> **GIVEN RECORDS**

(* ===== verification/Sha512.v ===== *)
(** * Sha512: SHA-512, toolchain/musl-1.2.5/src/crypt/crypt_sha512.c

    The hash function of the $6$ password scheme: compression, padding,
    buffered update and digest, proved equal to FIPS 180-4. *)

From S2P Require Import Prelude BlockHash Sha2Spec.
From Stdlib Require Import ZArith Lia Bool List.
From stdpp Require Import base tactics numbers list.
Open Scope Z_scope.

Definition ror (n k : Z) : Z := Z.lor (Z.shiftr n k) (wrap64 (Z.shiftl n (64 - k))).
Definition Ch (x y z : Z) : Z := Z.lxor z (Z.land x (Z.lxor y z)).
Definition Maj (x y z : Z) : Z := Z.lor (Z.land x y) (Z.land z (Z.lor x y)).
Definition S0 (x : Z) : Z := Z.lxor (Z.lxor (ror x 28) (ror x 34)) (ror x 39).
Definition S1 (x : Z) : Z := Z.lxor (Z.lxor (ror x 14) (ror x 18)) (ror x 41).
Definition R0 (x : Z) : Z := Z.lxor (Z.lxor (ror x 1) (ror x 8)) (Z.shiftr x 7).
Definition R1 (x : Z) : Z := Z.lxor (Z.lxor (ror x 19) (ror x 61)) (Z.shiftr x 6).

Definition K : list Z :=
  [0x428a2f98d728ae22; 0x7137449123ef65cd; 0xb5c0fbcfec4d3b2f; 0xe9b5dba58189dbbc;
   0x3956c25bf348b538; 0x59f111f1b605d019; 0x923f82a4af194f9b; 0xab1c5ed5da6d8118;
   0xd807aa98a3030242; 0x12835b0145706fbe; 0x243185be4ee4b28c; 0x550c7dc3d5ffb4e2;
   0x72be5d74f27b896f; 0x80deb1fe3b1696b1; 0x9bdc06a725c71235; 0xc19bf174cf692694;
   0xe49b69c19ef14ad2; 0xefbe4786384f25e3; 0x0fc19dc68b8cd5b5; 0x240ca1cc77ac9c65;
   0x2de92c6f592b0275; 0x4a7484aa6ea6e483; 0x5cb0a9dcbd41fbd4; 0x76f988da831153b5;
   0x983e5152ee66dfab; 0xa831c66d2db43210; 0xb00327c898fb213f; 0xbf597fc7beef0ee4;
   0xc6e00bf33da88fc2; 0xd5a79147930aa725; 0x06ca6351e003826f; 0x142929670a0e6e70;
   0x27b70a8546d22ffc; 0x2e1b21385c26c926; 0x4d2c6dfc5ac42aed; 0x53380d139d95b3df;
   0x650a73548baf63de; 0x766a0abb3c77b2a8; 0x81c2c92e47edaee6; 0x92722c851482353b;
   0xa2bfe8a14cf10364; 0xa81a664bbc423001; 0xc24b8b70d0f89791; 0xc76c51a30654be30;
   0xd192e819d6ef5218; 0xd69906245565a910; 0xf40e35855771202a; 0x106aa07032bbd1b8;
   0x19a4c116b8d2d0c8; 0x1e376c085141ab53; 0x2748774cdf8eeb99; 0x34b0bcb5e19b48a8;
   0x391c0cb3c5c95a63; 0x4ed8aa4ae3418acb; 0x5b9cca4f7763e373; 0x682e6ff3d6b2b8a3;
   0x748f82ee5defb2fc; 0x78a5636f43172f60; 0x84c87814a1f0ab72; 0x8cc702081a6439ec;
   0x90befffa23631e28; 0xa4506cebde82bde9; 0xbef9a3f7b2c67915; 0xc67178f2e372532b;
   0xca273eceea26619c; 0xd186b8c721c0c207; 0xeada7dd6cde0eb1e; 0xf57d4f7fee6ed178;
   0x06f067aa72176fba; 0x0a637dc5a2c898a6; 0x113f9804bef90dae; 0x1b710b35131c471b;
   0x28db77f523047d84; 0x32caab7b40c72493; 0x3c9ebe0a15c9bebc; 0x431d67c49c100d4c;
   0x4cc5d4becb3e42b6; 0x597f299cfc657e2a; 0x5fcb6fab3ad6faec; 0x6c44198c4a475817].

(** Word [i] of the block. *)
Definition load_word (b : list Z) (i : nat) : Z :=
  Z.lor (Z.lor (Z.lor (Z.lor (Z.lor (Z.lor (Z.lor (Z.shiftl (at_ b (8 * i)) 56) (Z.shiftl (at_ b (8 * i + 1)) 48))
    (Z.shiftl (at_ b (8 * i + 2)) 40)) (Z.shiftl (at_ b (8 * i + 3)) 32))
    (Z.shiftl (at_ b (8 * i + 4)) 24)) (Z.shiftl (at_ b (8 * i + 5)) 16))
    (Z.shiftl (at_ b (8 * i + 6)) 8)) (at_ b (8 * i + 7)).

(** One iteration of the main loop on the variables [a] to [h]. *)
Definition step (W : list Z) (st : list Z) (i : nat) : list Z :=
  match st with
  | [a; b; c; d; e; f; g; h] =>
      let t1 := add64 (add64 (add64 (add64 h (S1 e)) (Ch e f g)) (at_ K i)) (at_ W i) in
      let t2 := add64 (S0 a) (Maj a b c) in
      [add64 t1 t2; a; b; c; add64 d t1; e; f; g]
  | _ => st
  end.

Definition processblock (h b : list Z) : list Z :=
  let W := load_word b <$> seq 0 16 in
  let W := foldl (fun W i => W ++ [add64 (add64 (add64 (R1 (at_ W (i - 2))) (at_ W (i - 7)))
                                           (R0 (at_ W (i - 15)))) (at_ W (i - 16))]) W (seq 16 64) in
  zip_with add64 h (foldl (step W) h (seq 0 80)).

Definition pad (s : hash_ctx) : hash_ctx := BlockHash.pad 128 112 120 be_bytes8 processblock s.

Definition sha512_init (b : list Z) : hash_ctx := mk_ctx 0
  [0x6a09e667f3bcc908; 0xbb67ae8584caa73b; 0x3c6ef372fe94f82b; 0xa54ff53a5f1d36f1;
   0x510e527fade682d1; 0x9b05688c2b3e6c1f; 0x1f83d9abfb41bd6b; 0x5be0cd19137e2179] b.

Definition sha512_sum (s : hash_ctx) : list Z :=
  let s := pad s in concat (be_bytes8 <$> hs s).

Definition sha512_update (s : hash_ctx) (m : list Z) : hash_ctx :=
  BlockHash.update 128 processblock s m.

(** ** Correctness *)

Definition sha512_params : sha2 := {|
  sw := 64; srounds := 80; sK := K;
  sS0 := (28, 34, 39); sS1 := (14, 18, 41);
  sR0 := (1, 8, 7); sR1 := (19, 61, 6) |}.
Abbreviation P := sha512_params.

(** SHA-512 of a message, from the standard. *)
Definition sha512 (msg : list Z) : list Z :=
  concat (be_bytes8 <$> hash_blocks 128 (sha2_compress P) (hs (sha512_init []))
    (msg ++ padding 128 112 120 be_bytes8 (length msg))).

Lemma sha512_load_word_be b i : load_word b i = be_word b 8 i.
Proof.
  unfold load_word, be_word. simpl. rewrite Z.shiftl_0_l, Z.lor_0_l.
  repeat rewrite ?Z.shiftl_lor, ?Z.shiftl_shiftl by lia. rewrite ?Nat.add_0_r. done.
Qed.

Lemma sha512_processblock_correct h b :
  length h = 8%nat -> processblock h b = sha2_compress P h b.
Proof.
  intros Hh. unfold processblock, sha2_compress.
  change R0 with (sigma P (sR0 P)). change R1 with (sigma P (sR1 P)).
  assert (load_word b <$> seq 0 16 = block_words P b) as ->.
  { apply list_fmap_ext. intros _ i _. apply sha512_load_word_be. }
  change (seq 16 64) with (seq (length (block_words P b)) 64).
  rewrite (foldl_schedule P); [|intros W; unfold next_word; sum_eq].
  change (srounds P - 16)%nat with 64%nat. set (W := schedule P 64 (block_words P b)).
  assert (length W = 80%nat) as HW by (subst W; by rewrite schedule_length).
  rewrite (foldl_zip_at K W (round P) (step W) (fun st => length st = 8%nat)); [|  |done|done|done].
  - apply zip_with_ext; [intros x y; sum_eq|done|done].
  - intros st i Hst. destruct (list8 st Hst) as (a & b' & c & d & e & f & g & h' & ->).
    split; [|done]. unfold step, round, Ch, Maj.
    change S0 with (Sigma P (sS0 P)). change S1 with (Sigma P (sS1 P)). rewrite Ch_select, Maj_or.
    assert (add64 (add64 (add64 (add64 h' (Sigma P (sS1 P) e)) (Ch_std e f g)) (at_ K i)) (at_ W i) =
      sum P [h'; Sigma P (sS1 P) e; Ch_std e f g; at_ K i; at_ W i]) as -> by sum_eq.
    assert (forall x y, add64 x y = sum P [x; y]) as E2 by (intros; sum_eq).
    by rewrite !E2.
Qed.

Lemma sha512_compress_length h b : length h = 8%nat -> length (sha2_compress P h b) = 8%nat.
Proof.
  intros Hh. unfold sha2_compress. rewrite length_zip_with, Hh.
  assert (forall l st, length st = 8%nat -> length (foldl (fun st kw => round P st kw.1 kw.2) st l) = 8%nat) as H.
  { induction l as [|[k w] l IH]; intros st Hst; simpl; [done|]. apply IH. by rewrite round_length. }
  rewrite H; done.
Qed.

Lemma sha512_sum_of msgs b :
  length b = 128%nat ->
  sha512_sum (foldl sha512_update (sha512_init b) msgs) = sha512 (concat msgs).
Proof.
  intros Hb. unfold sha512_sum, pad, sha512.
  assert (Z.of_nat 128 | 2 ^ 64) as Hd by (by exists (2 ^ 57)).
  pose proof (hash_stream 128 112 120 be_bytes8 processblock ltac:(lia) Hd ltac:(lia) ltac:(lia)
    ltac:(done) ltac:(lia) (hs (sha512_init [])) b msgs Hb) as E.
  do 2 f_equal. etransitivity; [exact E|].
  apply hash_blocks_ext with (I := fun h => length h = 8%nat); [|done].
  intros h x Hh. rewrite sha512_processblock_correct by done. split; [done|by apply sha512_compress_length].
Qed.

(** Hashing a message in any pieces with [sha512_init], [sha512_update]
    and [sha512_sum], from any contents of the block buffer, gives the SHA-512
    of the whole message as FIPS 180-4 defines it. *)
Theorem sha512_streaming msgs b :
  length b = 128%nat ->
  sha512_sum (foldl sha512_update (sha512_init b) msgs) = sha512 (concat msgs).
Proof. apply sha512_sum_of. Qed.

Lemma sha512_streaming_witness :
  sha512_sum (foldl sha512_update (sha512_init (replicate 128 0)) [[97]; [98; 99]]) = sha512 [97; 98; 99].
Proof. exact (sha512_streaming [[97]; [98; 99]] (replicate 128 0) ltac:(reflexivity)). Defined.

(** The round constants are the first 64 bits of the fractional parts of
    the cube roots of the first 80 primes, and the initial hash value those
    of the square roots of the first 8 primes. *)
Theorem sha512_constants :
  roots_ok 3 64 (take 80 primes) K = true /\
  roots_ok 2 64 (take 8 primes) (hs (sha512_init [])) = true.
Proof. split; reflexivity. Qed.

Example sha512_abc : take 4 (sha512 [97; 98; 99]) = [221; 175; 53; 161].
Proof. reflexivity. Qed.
==
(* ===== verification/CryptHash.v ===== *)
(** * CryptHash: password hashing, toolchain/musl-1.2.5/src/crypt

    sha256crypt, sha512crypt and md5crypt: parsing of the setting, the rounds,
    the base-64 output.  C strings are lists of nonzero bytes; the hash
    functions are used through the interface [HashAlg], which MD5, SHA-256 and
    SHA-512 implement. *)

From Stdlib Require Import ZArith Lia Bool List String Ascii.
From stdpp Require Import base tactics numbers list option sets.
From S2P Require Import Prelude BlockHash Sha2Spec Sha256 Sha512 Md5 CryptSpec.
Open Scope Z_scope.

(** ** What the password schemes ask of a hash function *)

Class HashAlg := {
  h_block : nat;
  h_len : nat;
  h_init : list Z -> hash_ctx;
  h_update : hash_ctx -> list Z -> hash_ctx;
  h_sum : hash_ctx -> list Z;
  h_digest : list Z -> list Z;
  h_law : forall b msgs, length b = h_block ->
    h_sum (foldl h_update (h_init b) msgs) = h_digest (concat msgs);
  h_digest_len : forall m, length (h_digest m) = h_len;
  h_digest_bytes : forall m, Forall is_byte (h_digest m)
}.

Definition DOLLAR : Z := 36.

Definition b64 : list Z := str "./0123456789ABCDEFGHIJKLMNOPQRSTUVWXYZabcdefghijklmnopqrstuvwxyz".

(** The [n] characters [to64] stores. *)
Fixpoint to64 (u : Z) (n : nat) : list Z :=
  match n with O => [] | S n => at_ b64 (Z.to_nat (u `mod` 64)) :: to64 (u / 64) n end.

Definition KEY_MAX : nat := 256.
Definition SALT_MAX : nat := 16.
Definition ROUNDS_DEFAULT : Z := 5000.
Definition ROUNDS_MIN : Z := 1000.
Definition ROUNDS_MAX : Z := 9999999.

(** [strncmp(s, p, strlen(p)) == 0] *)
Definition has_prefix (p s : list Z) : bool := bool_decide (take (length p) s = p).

> **TASK TO CARRY OUT**
In the records above, the line with "functions are used" marks the start and the line with "Definition has_prefix (p" marks the end; copy that stretch exactly, both lines included, and nothing else.

> **WORKED SOLUTION**
    functions are used through the interface [HashAlg], which MD5, SHA-256 and
    SHA-512 implement. *)

From Stdlib Require Import ZArith Lia Bool List String Ascii.
From stdpp Require Import base tactics numbers list option sets.
From S2P Require Import Prelude BlockHash Sha2Spec Sha256 Sha512 Md5 CryptSpec.
Open Scope Z_scope.

(** ** What the password schemes ask of a hash function *)

Class HashAlg := {
  h_block : nat;
  h_len : nat;
  h_init : list Z -> hash_ctx;
  h_update : hash_ctx -> list Z -> hash_ctx;
  h_sum : hash_ctx -> list Z;
  h_digest : list Z -> list Z;
  h_law : forall b msgs, length b = h_block ->
    h_sum (foldl h_update (h_init b) msgs) = h_digest (concat msgs);
  h_digest_len : forall m, length (h_digest m) = h_len;
  h_digest_bytes : forall m, Forall is_byte (h_digest m)
}.

Definition DOLLAR : Z := 36.

Definition b64 : list Z := str "./0123456789ABCDEFGHIJKLMNOPQRSTUVWXYZabcdefghijklmnopqrstuvwxyz".

(** The [n] characters [to64] stores. *)
Fixpoint to64 (u : Z) (n : nat) : list Z :=
  match n with O => [] | S n => at_ b64 (Z.to_nat (u `mod` 64)) :: to64 (u / 64) n end.

Definition KEY_MAX : nat := 256.
Definition SALT_MAX : nat := 16.
Definition ROUNDS_DEFAULT : Z := 5000.
Definition ROUNDS_MIN : Z := 1000.
Definition ROUNDS_MAX : Z := 9999999.

(** [strncmp(s, p, strlen(p)) == 0] *)
Definition has_prefix (p s : list Z) : bool := bool_decide (take (length p) s = p).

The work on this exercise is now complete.